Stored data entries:
(* ===== verification/TenancyRules.v ===== *)
(** * What a tenancy may look like ([shared/validate/tenancy.go])

    Account tiers and their order, quota dimensions, limits, names and slice names. *)

From stdpp Require Import gmap.
From S2P Require Import Prelude GoStr.

#[local] Open Scope Z_scope.

Inductive tenancy_rule_err :=
| ErrInvalidTier | ErrInvalidPlanName | ErrInvalidLimit | ErrInvalidEnforcement
| ErrInvalidDimension | ErrInvalidSlice.
#[global] Instance tenancy_rule_err_eq_dec : EqDecision tenancy_rule_err.
Proof. solve_decision. Defined.

Definition TierAdmin : string := "admin".
Definition TierReseller : string := "reseller".
Definition TierCustomer : string := "customer".

Definition PlanKindPlan : string := "plan".
Definition PlanKindAddon : string := "addon".

Definition EnforcementHard : string := "hard".
Definition EnforcementSoft : string := "soft".

Definition DimensionWebsites : string := "websites".
Definition DimensionDatabases : string := "databases".
Definition DimensionMailboxes : string := "mailboxes".
Definition DimensionFTPUsers : string := "ftp_users".
Definition DimensionCronJobs : string := "cron_jobs".
Definition DimensionSubdomains : string := "subdomains".
Definition DimensionDisk : string := "disk".
Definition DimensionBandwidth : string := "bandwidth".

Definition MaxPlanNameLength : nat := 120.
Definition MaxSubscriptionNameLength : nat := 255.
Definition MaxPersonNameLength : nat := 255.
Definition MaxReasonLength : nat := 500.
Definition MaxAddonQuantity : Z := 1000.
Definition MaxLimitValue : Z := 10000000.
Definition MinMemoryMB : Z := 16.
Definition MaxCPUPercent : Z := 10000.
Definition MinIOWeight : Z := 1.
Definition MaxIOWeight : Z := 10000.

Definition one_of (l : list string) (s : string) : bool := existsb (String.eqb s) l.

Definition AccountTier (tier : string) : result tenancy_rule_err unit :=
  if one_of [TierAdmin; TierReseller; TierCustomer] tier then Ok tt else Err ErrInvalidTier.

Definition TierRank (tier : string) : Z :=
  if (tier =? TierAdmin)%string then 0
  else if (tier =? TierReseller)%string then 1
  else if (tier =? TierCustomer)%string then 2
  else 99.

Definition TierMayOwn (parent child : string) : bool :=
  if is_ok (AccountTier parent) && is_ok (AccountTier child)
  then TierRank parent <? TierRank child else false.

Definition PlanKind (kind : string) : result tenancy_rule_err unit :=
  if one_of [PlanKindPlan; PlanKindAddon] kind then Ok tt else Err ErrInvalidDimension.

Definition Enforcement (policy : string) : result tenancy_rule_err unit :=
  if one_of [EnforcementHard; EnforcementSoft] policy then Ok tt else Err ErrInvalidEnforcement.

Definition counted : list string :=
  [DimensionWebsites; DimensionDatabases; DimensionMailboxes; DimensionFTPUsers; DimensionCronJobs;
   DimensionSubdomains].
Definition measured : list string := [DimensionDisk; DimensionBandwidth].

Definition QuotaDimension (dimension : string) : result tenancy_rule_err unit :=
  if one_of (counted ++ measured) dimension then Ok tt else Err ErrInvalidDimension.

(** [r < 0x20 || r == 0x7f], byte by byte: no byte of a longer character is below 0x80. *)
Definition control (r : ascii) : bool := (nat_of_ascii r <? 32)%nat || (nat_of_ascii r =? 127)%nat.

Definition boundedName (name : string) (max : nat) : result tenancy_rule_err unit :=
  let trimmed := trim_space name in
  if (trimmed =? "")%string then Err ErrInvalidPlanName
  else if (max <? String.length trimmed)%nat then Err ErrInvalidPlanName
  else if str_exists control trimmed then Err ErrInvalidPlanName
  else Ok tt.

Definition PlanName (name : string) : result tenancy_rule_err unit := boundedName name MaxPlanNameLength.
Definition SubscriptionName (name : string) : result tenancy_rule_err unit :=
  boundedName name MaxSubscriptionNameLength.
Definition PersonName (name : string) : result tenancy_rule_err unit :=
  if (trim_space name =? "")%string then Ok tt else boundedName name MaxPersonNameLength.

Definition reason_char (r : ascii) : bool :=
  negb (nat_of_ascii r <? 32)%nat || Ascii.eqb r "010" || Ascii.eqb r "009".
Definition Reason (reason : string) : result tenancy_rule_err unit :=
  if (MaxReasonLength <? String.length reason)%nat then Err ErrInvalidPlanName
  else if negb (str_forall reason_char reason) then Err ErrInvalidPlanName
  else Ok tt.

Definition QuotaLimit (dimension : string) (value : option Z) : result tenancy_rule_err unit :=
  match QuotaDimension dimension with
  | Err e => Err e
  | Ok _ =>
      match value with
      | None => Ok tt
      | Some v => if v <? 0 then Err ErrInvalidLimit
                  else if MaxLimitValue <? v then Err ErrInvalidLimit else Ok tt
      end
  end.

Definition AddonQuantity (quantity : Z) : result tenancy_rule_err unit :=
  if (quantity <? 1) || (MaxAddonQuantity <? quantity) then Err ErrInvalidLimit else Ok tt.

Definition holds_some (p : Z -> bool) (o : option Z) : bool :=
  match o with Some v => p v | None => false end.

Definition Isolation (cpuPercent memoryMB ioWeight : option Z) : result tenancy_rule_err unit :=
  if holds_some (fun v => (v <? 1) || (MaxCPUPercent <? v)) cpuPercent then Err ErrInvalidLimit
  else if holds_some (fun v => v <? MinMemoryMB) memoryMB then Err ErrInvalidLimit
  else if holds_some (fun v => MaxLimitValue <? v) memoryMB then Err ErrInvalidLimit
  else if holds_some (fun v => (v <? MinIOWeight) || (MaxIOWeight <? v)) ioWeight then Err ErrInvalidLimit
  else Ok tt.

Definition slice_char (c : ascii) : bool := is_lower c || is_digit c || Ascii.eqb c "-".

Definition SliceName (name : string) : result tenancy_rule_err unit :=
  match trim_suffix_opt ".slice" name with
  | None => Err ErrInvalidSlice
  | Some stem =>
      if (stem =? "")%string || (120 <? String.length name)%nat then Err ErrInvalidSlice
      else if has_prefix "-" stem || has_suffix "-" stem then Err ErrInvalidSlice
      else if negb (str_forall slice_char stem) then Err ErrInvalidSlice
      else Ok tt
  end.

(** ** Facts *)
Lemma one_of_spec l s : one_of l s = true <-> s ∈ l.
Proof.
  unfold one_of. rewrite existsb_exists. setoid_rewrite String.eqb_eq. setoid_rewrite <- list_elem_of_In.
  naive_solver.
Qed.

Lemma AccountTier_ok tier : is_ok (AccountTier tier) = true <-> tier ∈ [TierAdmin; TierReseller; TierCustomer].
Proof. unfold AccountTier. rewrite <- one_of_spec. by destruct (one_of _ _). Qed.

(** Owning goes strictly down, and there are three tiers. *)
Lemma TierMayOwn_rank p c : TierMayOwn p c = true -> 0 <= TierRank p /\ TierRank p < TierRank c <= 2.
Proof.
  unfold TierMayOwn. destruct (is_ok (AccountTier p) && is_ok (AccountTier c)) eqn:E; [|done].
  apply andb_true_iff in E as [Hp Hc]. apply AccountTier_ok in Hp, Hc. rewrite Z.ltb_lt.
  set_unfold in Hp. set_unfold in Hc. destruct Hp as [->|[->|[->|[]]]], Hc as [->|[->|[->|[]]]];
    vm_compute; intuition congruence.
Qed.

Lemma TierMayOwn_trans a b c : TierMayOwn a b = true -> TierMayOwn b c = true -> TierMayOwn a c = true.
Proof.
  unfold TierMayOwn. destruct (is_ok (AccountTier a)), (is_ok (AccountTier b)), (is_ok (AccountTier c)); try done.
  cbn. rewrite !Z.ltb_lt. lia.
Qed.

Lemma TierMayOwn_valid p c : TierMayOwn p c = true -> c <> TierAdmin /\ is_ok (AccountTier c) = true.
Proof.
  unfold TierMayOwn. destruct (is_ok (AccountTier p)) eqn:Ep, (is_ok (AccountTier c)) eqn:E; try done. cbn. intros Hlt. split; [|done].
  intros ->. apply Z.ltb_lt in Hlt. apply AccountTier_ok in Ep. set_unfold in Ep.
  destruct Ep as [->|[->|[->|[]]]]; vm_compute in Hlt; discriminate.
Qed.

Lemma QuotaLimit_ok dimension value : is_ok (QuotaLimit dimension value) = true ->
  forall v, value = Some v -> 0 <= v <= MaxLimitValue.
Proof.
  unfold QuotaLimit. intros Hok v ->. destruct (QuotaDimension dimension); [|done].
  destruct (Z.ltb_spec v 0); [done|]. destruct (Z.ltb_spec MaxLimitValue v); [done|]. lia.
Qed.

Try it —
Look above for the line with "Definition MaxPersonNameLength : nat := 255." and the line with "if one_of [EnforcementHard;". Retype those two lines and every line between them exactly, adding nothing.

Solution —
Definition MaxPersonNameLength : nat := 255.
Definition MaxReasonLength : nat := 500.
Definition MaxAddonQuantity : Z := 1000.
Definition MaxLimitValue : Z := 10000000.
Definition MinMemoryMB : Z := 16.
Definition MaxCPUPercent : Z := 10000.
Definition MinIOWeight : Z := 1.
Definition MaxIOWeight : Z := 10000.

Definition one_of (l : list string) (s : string) : bool := existsb (String.eqb s) l.

Definition AccountTier (tier : string) : result tenancy_rule_err unit :=
  if one_of [TierAdmin; TierReseller; TierCustomer] tier then Ok tt else Err ErrInvalidTier.

Definition TierRank (tier : string) : Z :=
  if (tier =? TierAdmin)%string then 0
  else if (tier =? TierReseller)%string then 1
  else if (tier =? TierCustomer)%string then 2
  else 99.

Definition TierMayOwn (parent child : string) : bool :=
  if is_ok (AccountTier parent) && is_ok (AccountTier child)
  then TierRank parent <? TierRank child else false.

Definition PlanKind (kind : string) : result tenancy_rule_err unit :=
  if one_of [PlanKindPlan; PlanKindAddon] kind then Ok tt else Err ErrInvalidDimension.

Definition Enforcement (policy : string) : result tenancy_rule_err unit :=
  if one_of [EnforcementHard; EnforcementSoft] policy then Ok tt else Err ErrInvalidEnforcement.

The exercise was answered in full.